(Stored data entries)
________________________________________

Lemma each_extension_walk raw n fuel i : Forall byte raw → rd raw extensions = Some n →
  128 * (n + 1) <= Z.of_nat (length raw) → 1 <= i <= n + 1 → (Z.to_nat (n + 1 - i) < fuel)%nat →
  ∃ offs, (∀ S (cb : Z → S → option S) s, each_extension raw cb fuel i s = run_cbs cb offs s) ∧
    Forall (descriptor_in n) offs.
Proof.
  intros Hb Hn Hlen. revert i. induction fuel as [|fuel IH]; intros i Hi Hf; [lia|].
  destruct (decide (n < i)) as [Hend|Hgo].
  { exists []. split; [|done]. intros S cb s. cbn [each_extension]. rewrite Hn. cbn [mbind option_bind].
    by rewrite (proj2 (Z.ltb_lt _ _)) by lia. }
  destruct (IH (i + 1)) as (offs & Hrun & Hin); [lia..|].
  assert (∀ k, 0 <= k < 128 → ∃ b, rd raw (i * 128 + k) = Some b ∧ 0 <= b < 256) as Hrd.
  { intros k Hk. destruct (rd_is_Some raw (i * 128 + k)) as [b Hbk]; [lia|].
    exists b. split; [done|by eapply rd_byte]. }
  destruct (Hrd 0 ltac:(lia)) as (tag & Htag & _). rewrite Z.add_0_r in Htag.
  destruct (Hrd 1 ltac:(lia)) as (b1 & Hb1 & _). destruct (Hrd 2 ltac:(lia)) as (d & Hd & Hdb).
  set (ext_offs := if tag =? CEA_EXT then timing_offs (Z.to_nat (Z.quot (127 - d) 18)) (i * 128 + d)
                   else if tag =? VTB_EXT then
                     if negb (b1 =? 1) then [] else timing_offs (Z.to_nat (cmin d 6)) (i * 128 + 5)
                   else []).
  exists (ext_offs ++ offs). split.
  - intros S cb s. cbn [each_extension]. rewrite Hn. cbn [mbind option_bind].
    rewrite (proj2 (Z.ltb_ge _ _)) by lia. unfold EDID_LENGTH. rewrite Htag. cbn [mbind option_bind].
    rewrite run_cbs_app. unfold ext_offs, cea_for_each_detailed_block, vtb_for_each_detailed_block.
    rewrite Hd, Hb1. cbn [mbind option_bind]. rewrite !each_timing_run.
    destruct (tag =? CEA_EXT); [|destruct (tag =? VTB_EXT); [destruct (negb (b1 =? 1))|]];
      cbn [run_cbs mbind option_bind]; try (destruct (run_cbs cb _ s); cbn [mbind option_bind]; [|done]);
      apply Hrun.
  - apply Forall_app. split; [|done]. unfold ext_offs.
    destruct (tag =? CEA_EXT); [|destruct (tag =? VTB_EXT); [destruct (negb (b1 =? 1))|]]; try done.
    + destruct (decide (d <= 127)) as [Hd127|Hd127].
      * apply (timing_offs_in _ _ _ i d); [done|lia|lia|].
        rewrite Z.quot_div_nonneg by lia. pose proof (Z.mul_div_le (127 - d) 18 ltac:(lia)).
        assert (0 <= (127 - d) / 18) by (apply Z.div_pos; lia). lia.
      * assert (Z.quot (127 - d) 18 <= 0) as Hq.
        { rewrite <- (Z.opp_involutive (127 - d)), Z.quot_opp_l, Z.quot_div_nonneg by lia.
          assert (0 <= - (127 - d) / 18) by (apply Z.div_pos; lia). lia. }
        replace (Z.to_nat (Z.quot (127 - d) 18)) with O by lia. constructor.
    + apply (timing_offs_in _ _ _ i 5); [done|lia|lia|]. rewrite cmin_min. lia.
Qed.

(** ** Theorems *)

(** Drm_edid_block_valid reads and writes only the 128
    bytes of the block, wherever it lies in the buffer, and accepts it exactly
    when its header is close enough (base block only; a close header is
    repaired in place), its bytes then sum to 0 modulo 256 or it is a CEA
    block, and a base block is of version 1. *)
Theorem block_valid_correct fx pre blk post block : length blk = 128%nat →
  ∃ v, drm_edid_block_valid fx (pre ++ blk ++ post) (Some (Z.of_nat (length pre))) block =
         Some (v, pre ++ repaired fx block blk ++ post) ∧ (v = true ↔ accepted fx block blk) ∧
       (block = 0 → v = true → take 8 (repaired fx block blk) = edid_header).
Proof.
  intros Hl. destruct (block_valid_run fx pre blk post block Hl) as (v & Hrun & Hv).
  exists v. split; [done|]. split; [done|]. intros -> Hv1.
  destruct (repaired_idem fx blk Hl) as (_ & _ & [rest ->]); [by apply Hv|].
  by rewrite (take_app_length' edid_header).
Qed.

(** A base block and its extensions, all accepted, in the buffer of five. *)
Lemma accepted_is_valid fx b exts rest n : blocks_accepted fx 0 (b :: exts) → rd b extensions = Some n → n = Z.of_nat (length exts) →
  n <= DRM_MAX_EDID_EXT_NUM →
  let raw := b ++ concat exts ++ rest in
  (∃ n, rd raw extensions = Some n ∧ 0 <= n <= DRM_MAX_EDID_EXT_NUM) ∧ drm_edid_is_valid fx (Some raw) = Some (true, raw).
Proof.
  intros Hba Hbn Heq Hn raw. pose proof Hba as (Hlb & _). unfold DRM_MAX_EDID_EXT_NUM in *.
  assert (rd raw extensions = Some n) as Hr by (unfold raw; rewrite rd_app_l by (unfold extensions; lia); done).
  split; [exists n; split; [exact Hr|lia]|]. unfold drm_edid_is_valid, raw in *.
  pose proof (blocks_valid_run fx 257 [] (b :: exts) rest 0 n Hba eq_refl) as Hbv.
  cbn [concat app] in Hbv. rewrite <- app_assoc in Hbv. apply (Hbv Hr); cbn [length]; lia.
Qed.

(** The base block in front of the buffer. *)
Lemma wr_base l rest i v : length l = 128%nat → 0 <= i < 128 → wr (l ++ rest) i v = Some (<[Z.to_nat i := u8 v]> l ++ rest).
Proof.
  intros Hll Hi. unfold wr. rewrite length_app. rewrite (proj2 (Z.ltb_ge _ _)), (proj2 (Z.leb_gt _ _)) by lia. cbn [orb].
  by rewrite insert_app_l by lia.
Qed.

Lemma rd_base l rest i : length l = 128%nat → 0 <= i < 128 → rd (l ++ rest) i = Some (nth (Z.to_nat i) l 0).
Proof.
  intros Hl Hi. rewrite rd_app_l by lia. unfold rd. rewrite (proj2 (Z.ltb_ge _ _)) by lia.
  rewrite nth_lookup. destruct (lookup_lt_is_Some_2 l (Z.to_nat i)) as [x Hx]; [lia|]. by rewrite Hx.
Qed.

________________________________________

WORK TASK: Repeat word for word the lines above that run from the line containing "exists b. split;" through the line containing "set (ext_offs := if", both ends included, and nothing else.

TASK RESULT:
    exists b. split; [done|by eapply rd_byte]. }
  destruct (Hrd 0 ltac:(lia)) as (tag & Htag & _). rewrite Z.add_0_r in Htag.
  destruct (Hrd 1 ltac:(lia)) as (b1 & Hb1 & _). destruct (Hrd 2 ltac:(lia)) as (d & Hd & Hdb).
  set (ext_offs := if tag =? CEA_EXT then timing_offs (Z.to_nat (Z.quot (127 - d) 18)) (i * 128 + d)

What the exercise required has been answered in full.